(** X26.  [_calculate_max_drawdown] raises IndexError on an empty series.
    On a non-empty one it returns a percentage that is never negative; it
    is at most 100 when no value is negative, and it is 0 when the series
    never falls. *)
Theorem max_drawdown_range (values : list Q) :
  (values = [] -> _calculate_max_drawdown values = Raise IndexError)
  /\ (values <> [] ->
      exists d,
        _calculate_max_drawdown values = Ok d
        /\ (0 <= d)%Q
        /\ (Forall (fun v => 0 <= v)%Q values -> (d <= 100)%Q)
        /\ (StronglySorted Qle values -> d == 0)).
Proof.
  split; [now intros ->|].
  destruct values as [|first values]; [congruence|]. intros _.
  eexists. split; [reflexivity|]. split; [|split].
  - pose proof (drawdown_loop_ge (first :: values) first 0). lra.
  - intros H.
    assert (drawdown_loop (first :: values) first 0 <= 1)%Q.
    { apply drawdown_loop_le_1; [exact H | | lra]. now inversion H. }
    lra.
  - intros Hs. rewrite drawdown_loop_rising; [ring | exact Hs | | lra].
    constructor; [lra|]. now inversion Hs.
Qed.

End Drawdown.

(** ** The further properties at concrete inputs *)

Section MoreRuns.
Import Py Examples MoreExamples.

Lemma portfolio_totals_additive_witness :
  Portfolio.total_delta (Portfolio.add_position (Portfolio.init 0) winner)
  == Portfolio.total_delta (Portfolio.init 0) + Portfolio.net_delta winner.
Proof.
  apply (proj1 (portfolio_totals_additive (Portfolio.init 0)) winner).
  reflexivity.
Defined.

Lemma add_remove_position_laws_witness :
  Portfolio.remove_position
    (Portfolio.add_position (Portfolio.init 0) winner) "WIN"
  = Portfolio.init 0.
Proof.
  apply (proj2 (proj2 (proj2 (add_remove_position_laws (Portfolio.init 0))))
           winner).
  reflexivity.
Defined.



Lemma select_options_shape_witness :
  (Z.of_nat (length (DeltaNeutral.select_options winner_strategy 100 chain))
   <= 2 * Z.div 4 2)%Z.
Proof.
  destruct (select_options_shape winner_strategy 100 chain)
    as (calls & puts & _ & _ & _ & _ & _ & H).
  - vm_compute. discriminate.
  - exact H.
Defined.

Lemma select_options_nearest_witness :
  call_100_a ∈ DeltaNeutral.select_options winner_strategy 100 chain_far_first.
Proof.
  apply (select_options_nearest winner_strategy 100 chain_far_first
           call_100_a call_105).
  - vm_compute. discriminate.
  - apply list_elem_of_In. vm_compute. auto.
  - vm_compute. discriminate.
  - apply list_elem_of_In. vm_compute. auto.
  - reflexivity.
  - vm_compute. reflexivity.
Defined.


Lemma get_entry_signals_selected_witness :
  exists signals,
    DeltaNeutral.get_entry_signals winner_strategy chain = Ok signals
    /\ (Z.of_nat (length signals) <= 4)%Z.
Proof.
  destruct (get_entry_signals_selected winner_strategy call_105
              [call_100_a; put_100_cheap; call_100_b; put_95]) as [H _].
  - vm_compute. reflexivity.
  - destruct H as (signals & Hs & _ & Hl); [vm_compute; reflexivity|].
    exists signals. split; [exact Hs | exact Hl].
Defined.

Lemma get_exit_signals_outcomes_witness :
  DeltaNeutral.get_exit_signals free_strategy = Raise ZeroDivisionError.
Proof.
  apply (proj1 (get_exit_signals_outcomes free_strategy)).
  exists "FREE"%string, free_position. split; [vm_compute; reflexivity|].
  left. vm_compute. reflexivity.
Defined.

Lemma bought_15_reachable : reachable bought_15.
Proof.
  unfold bought_15, moved_to_110, bought_10.
  apply reachable_order; [|lia]. apply reachable_update.
  apply reachable_order; [|lia]. apply (reachable_init ∅).
Qed.

Lemma place_order_market_data_witness :
  PaperTrading.place_order moved_to_110 "Y" 1 "BUY" "MARKET"
  = (Raise (ValueError "No market data available for Y"), moved_to_110).
Proof.
  apply (proj1 (place_order_market_data moved_to_110 "Y" 1 "BUY" "MARKET")).
  - vm_compute. discriminate.
  - vm_compute. reflexivity.
Defined.

Lemma place_order_frame_witness :
  PaperTrading.positions
    (snd (PaperTrading.place_order bought_15 "X" 20 "SELL" "MARKET"))
  !! "Y"%string
  = PaperTrading.positions bought_15 !! "Y"%string.
Proof.
  apply (place_order_frame bought_15 "X" 20 "SELL" "MARKET" "Y").
  discriminate.
Defined.

Lemma orders_numbered_witness :
  PaperTrading.order_id
    (PaperTrading.mkOrder "X" 5 "BUY" "MARKET" 110 "COMPLETE" 2)
  = (Z.of_nat 1 + 1)%Z.
Proof.
  apply (orders_numbered bought_15 bought_15_reachable 1).
  vm_compute. reflexivity.
Defined.

Lemma place_order_sell_witness :
  exists pos',
    PaperTrading.positions
      (snd (PaperTrading.place_order bought_15 "X" 5 "SELL" "MARKET"))
    !! "X"%string = Some pos'
    /\ Portfolio.quantity pos' = 10%Z.
Proof.
  destruct (place_order_sell bought_15 "X" 5 "MARKET"
              (Quote.mk 110 109 111 1000 (1 # 2) "CE" 100 expiry_jan))
    as [_ H].
  - vm_compute. reflexivity.
  - destruct (H (Portfolio.mkPosition "X" 15 (1550 # 15) 110 (1 # 2) "CE" 100
                                      expiry_jan))
      as (pos' & Hp & Hq & _).
    + vm_compute. reflexivity.
    + simpl. lia.
    + exists pos'. split; [exact Hp | exact Hq].
Defined.

Lemma place_order_buy_sell_round_trip_witness :
  PaperTrading.positions
    (snd (PaperTrading.place_order bought_10 "X" 10 "SELL" "MARKET"))
  = PaperTrading.positions PaperTrading.init.
Proof.
  apply (place_order_buy_sell_round_trip PaperTrading.init "X" 10
           "MARKET" "MARKET" PaperTrading.simulated_quote).
  - vm_compute. reflexivity.
  - vm_compute. reflexivity.
  - lia.
Defined.


Lemma simulate_market_update_effect_witness :
  PaperTrading.orders
    (snd (PaperTrading.place_order moved_to_110 "X" 5 "BUY" "MARKET"))
  = PaperTrading.orders bought_10
    ++ [PaperTrading.mkOrder "X" 5 "BUY" "MARKET" 110 "COMPLETE"
          (Z.of_nat (length (PaperTrading.orders bought_10)) + 1)].
Proof.
  apply (proj2 (proj2 (simulate_market_update_effect bought_10
                         {[ "X"%string :=
                              Quote.mk 110 109 111 1000 (1 # 2) "CE" 100
                                       expiry_jan ]} "X"))
           (Quote.mk 110 109 111 1000 (1 # 2) "CE" 100 expiry_jan)).
  vm_compute. reflexivity.
Defined.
════════
Please copy out every line in the listing that has the string "values".

* _SOLUTION_
Theorem max_drawdown_range (values : list Q) :
  (values = [] -> _calculate_max_drawdown values = Raise IndexError)
  /\ (values <> [] ->
        _calculate_max_drawdown values = Ok d
        /\ (Forall (fun v => 0 <= v)%Q values -> (d <= 100)%Q)
        /\ (StronglySorted Qle values -> d == 0)).
  destruct values as [|first values]; [congruence|]. intros _.
  - pose proof (drawdown_loop_ge (first :: values) first 0). lra.
    assert (drawdown_loop (first :: values) first 0 <= 1)%Q.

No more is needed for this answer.